En repensant à leur entraînement précédent, Du Fan rit : « Nous avons beaucoup souffert, ce que nous avons traversé était bien plus dur que ce que vous vivez à présent. Nous tombions souvent sur ces mercenaires qui aimaient dépouiller les autres et, après tous les échanges avec eux, nous en avons aussi récolté pas mal de bonnes choses. »
Du Fan lui raconta les choses qu'il avait vécues en suivant l'entraînement de , tout en avançant ; ils ne croisèrent pas beaucoup de bêtes féroces et ne tombèrent pas sur ces Mercenaires Loups Verdoyants. Ils continuèrent d'avancer jusqu'à ce que le ciel commence à s'assombrir et qu'ils trouvent un endroit pour se reposer.
À la tombée de la nuit, une cacophonie de bruits divers de la nature s'éleva tandis que le feu flamboyait, les branches des arbres dans les flammes crépitaient et le chant des insectes alentour ainsi que les hurlements occasionnels de bêtes féroces résonnaient.
Ye Feifei se reposait près du feu, et comme Du Fan veillait à ses côtés, elle dormit l'esprit tranquille. Seulement, quand le fracas d'épées qui s'entrechoquaient parvint faiblement de la nuit, elle se réveilla.
« Qu'est-ce qui ne va pas ? » Du Fan la regarda et demanda.
« J'ai entendu le bruit d'épées qui s'entrechoquaient, et il y avait des cris. » Ye Feifei dit cela et se leva en regardant autour d'elle, mais ne put discerner d'où venait le son.
Du Fan prit une branche et piqua dans le feu avec nonchalance, pas le moins du monde perturbé par ce petit tumulte. Il dit simplement : « Dans un tel endroit, ce qui ne manque jamais, c'est le meurtre. Chaque jour, des combats entre le faible et le fort s'y jouent, que ce soit homme contre homme, bêtes contre bêtes, ou bêtes contre hommes, seuls les forts peuvent survivre, les faibles n'ont pour fin que d'être tués. »

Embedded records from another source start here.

(** The sample with the height column taken for the identifiers has the
    same statuses. *)
Lemma item_column_is_passed_through_witness :
  Status (df_out (sample_output sample_table))
  = Status (df_out (rowwise_output no_parser sample_table "H" "H" "W" "L")).
Proof.
  destruct (item_column_is_passed_through no_parser sample_table
              "Item" "H" "H" "W" "L" _ _
              run_sample_table run_sample_table_by_height)
    as ((_ & _ & _ & _ & Hst & _) & _).
  exact Hst.
Defined.

Section UploadExample.

Import Ascii.

(** "Items.CSV" goes to the CSV reader, "items.xlsx" to the Excel
    reader. *)
Lemma load_file_dispatch_witness :
  Upload.load_file (failing_reader "csv") (failing_reader "excel")
    {| Upload.name := "Items.CSV"; Upload.content := "" |}
  = inl (Py.KeyError "csv") /\
  Upload.load_file (failing_reader "csv") (failing_reader "excel")
    {| Upload.name := "items.xlsx"; Upload.content := "" |}
  = inl (Py.KeyError "excel").
Proof.
  split.
  - apply (load_file_dispatch (failing_reader "csv")
             (failing_reader "excel")
             {| Upload.name := "Items.CSV"; Upload.content := "" |}
             eq_refl).
    exists "Items"%string, "C"%char, "S"%char, "V"%char.
    repeat split; tauto.
  - reflexivity.
Defined.

End UploadExample.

Ye Feifei mordit sa lèvre, le regarda, et demanda : « Grand Frère Du, donc on n'ira pas voir ? »
« À quoi bon y aller ? Tu peux les sauver ? » Du Fan demanda en relevant la tête vers elle.
Ye Feifei baissa la tête et ne dit rien. Avec sa force, elle ne pouvait sauver personne du tout.
Du Fan se leva et dit : « Alors, il faut que tu cultives dur et que tu te rendes plus forte, un jour, quand tu seras assez forte pour être comme nous, si tu veux sauver des gens, tu pourras le faire sans demander ma permission, mais tu pourras le faire toi-même. »
Disant cela, il fit un pas et marcha vers la nuit, en disant : « Allons-y ! »
Voyant cela, Ye Feifei fut ravie et se hâta de le suivre.
Elle savait que Grand Frère Du ne faisait que parler durement, mais son cœur était extrêmement bon.
Tous deux écartèrent les herbes et les arbres et marchèrent, ne s'arrêtant qu'après avoir vu la scène devant eux.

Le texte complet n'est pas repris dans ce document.